Kathy Wakaluk-Yanco est mère d'un fils dans la vingtaine, aidante naturelle pour son père atteint d'un cancer de la prostate et membre du mouvement Mo Sœurs, où elle milite dans son milieu de travail pour améliorer la santé masculine.
Les hommes se sentent souvent obligés de refouler leurs émotions et de réprimer toute manifestation de vulnérabilité ou d'empathie. Cela affecte non seulement l'individu, mais peut aussi avoir des répercussions sur plusieurs générations. Je veux être là pour les aider à comprendre qu'il est normal d'être vulnérable et pour valider leurs sentiments.
Quand mon fils était adolescent, il s'est réveillé un matin et m'a dit qu'il ne voulait plus vivre. Je me souviens avoir immédiatement senti mon cœur s'emballer et avoir paniqué, pensant que je devais le sauver et sachant que je n'avais pas les outils nécessaires pour l'aider. Même si j'avais suivi une formation préalable en santé mentale, c'était différent, car il s'agissait de mon enfant. Ce n'était qu'un adolescent, un garçon intelligent, populaire et sportif, toujours prêt à aider ses amis. Il était bien élevé et gentil. Il n'était pas censé ressentir une telle douleur.

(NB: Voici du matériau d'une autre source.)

Lemma timeoutBuilder_base :
  bpb_Base (timeoutBuilder input) = policyBase input ∧ bpb_rateLimit (timeoutBuilder input) = None ∧
  bpb_circuitBreaker (timeoutBuilder input) = None.
Proof.
  unfold timeoutBuilder, SetConnectTimeout, SetRequestTimeout, with_timeout.
  repeat case_bool_decide; done.
Qed.

(** What the limits add to the builder. *)
Lemma backendBuilder_fields :
  backendBuilder input =
  {| bpb_Base := policyBase input;
     bpb_timeout := bpb_timeout (timeoutBuilder input);
     bpb_rateLimit := (λ nu, {| rl_Rules := [(to_uint32 nu.1, nu.2)] |}) <$> wanted_limit a;
     bpb_circuitBreaker :=
       if (0 <? ParseInt (a LimitConnections))%Z
       then Some {| cb_MaxConnections := Some (ParseInt (a LimitConnections)) |} else None |}.
Proof.
  destruct timeoutBuilder_base as (<- & Hl & Hc).
  unfold backendBuilder, wanted_limit, SetMaxConnections, SetRateLimitRPS, SetRateLimitRPM, set_rate_limit.
  destruct (timeoutBuilder input) as [base t l c]. simpl in *. subst l c.
  destruct (Z.ltb_spec 0 (ParseInt (a LimitRPS))), (Z.ltb_spec 0 (ParseInt (a LimitRPM))),
    (Z.ltb_spec 0 (ParseInt (a LimitConnections)));
    rewrite ?(proj2 (Z.leb_gt _ _)) by lia; done.
Qed.

Lemma timeoutBuilder_timeout :
  bpb_timeout (timeoutBuilder input) =
  match nonempty (wanted_connect a), nonempty (wanted_request a) with
  | None, None => None
  | c, r => Some {| to_TCP := Some <$> c; to_HTTP := Some <$> r |}
  end.
Proof.
  unfold timeoutBuilder, SetConnectTimeout, SetRequestTimeout, with_timeout, wanted_connect, wanted_request, nonempty.
  destruct (decide (a ProxyConnectTimeout = "")) as [Hc|Hc], (decide (a ProxyReadTimeout = "")) as [Hr|Hr],
    (decide (a ProxySendTimeout = "")) as [Hs|Hs]; rewrite ?Hc, ?Hr, ?Hs;
    repeat first [rewrite bool_decide_eq_true_2 by done | rewrite (bool_decide_eq_false_2 (_ = "")) by done];
    rewrite ?parseDuration_empty; repeat case_bool_decide; done.
Qed.
End backend_builder.

Lemma trim_right_snoc f s a : f a = false → trim_right f (s ⊕ String a "") = s ⊕ String a "".
Proof.
  intros Ha. induction s as [|b s IH]; [simpl; by rewrite Ha|].
  rewrite str_app_cons. cbn [trim_right]. rewrite IH. by destruct s.
Qed.

Lemma TrimSpace_head s : TrimSpace s ≠ "" → trim_left is_ws (TrimSpace s) = TrimSpace s.
Proof.
  intros _. apply trim_left_id. intros a t (u & Hu)%trim_right_head. by eapply trim_left_head.
Qed.

Lemma TrimSpace_unit s : TrimSpace s ≠ "" → TrimSpace (TrimSpace s ⊕ "s") = TrimSpace s ⊕ "s".
Proof.
  intros Hs. pose proof (TrimSpace_head s Hs) as Hh. unfold TrimSpace at 1.
  destruct (TrimSpace s) as [|a t]; [done|]. rewrite str_app_cons. cbn [trim_left] in Hh |- *.
  destruct (is_ws a) eqn:Ha.
  - exfalso. pose proof (trim_left_length is_ws t) as Hl. rewrite Hh in Hl. simpl in Hl. lia.
  - rewrite <-str_app_cons. by apply trim_right_snoc.
Qed.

Depuis ce matin où mon fils m'a confié ses difficultés, je m'efforce d'avoir une relation plus ouverte avec lui. J'écoute davantage et je parle moins. Je prête attention non seulement à ce qu'il dit, mais aussi à la manière dont il le dit. Je soutiens ses décisions et je comprends qu'il est normal qu'il tombe parfois. C'est l'effort pour se relever qui les aide à grandir.
26 % des hommes se sentent victimes de stigmatisation lorsqu'ils s'engagent dans l'éducation à la santé. Chez les jeunes hommes, ce chiffre grimpe à 39 %. Consacrons-nous suffisamment de temps et de ressources à dialoguer avec cette tranche d'âge afin de comprendre comment mieux les atteindre, les éduquer et les aider ? En tant que femme, est-ce que je m'informe suffisamment pour être en mesure d'aider les hommes que je connais à avoir ces conversations sur la santé avec eux ? J'entends trop souvent dire que le système ne fonctionne pas.
Derrière chaque statistique se cache un fils, un père, un partenaire ou un ami, dont la vie compte et qui mérite mieux. Trop d'hommes au Canada souffrent en silence, meurent trop jeunes de maladies évitables, luttent contre des problèmes de santé mentale et se sentent livrés à eux-mêmes. Donner la priorité à la santé masculine, c'est sauver des vies, soutenir des familles et renforcer nos communautés.
Une stratégie en matière de santé masculine nous permettrait d'examiner de plus près les problèmes de santé propres aux hommes qui sont souvent négligés. Elle nous permettrait de sensibiliser davantage la population, d'encourager une intervention précoce, de promouvoir des modes de vie plus sains et de cibler les efforts de prévention sur les groupes à haut risque.
Avoir une stratégie permettra d'éviter que les hommes souffrent en silence. C'est un pas vers ce qui sauvera des vies. C'est important non seulement pour les hommes, mais aussi pour nos familles, nos communautés et l'avenir.
Nous devons faire comprendre aux garçons qu'il est normal de ressentir des émotions, de pleurer et de parler de ce qu'ils vivent. Élevons-les en leur apprenant que la vulnérabilité n'est pas une faiblesse, mais plutôt une preuve de courage. Apprenons-leur que la force ne réside pas dans le silence, mais dans la gentillesse, l'ouverture d'esprit et l'honnêteté face à leurs difficultés. Il s'agit d'être authentique avec soi-même et avec ses proches dès le plus jeune âge.
Je pense que nous avons fait beaucoup de chemin pour réduire les préjugés et éliminer les obstacles à la santé masculine, mais il reste encore beaucoup à faire dans ce domaine. Je veux que mes petits-enfants et les générations suivantes grandissent dans une société où il est normal de parler de ce que l'on ressent sans craindre d'être jugé.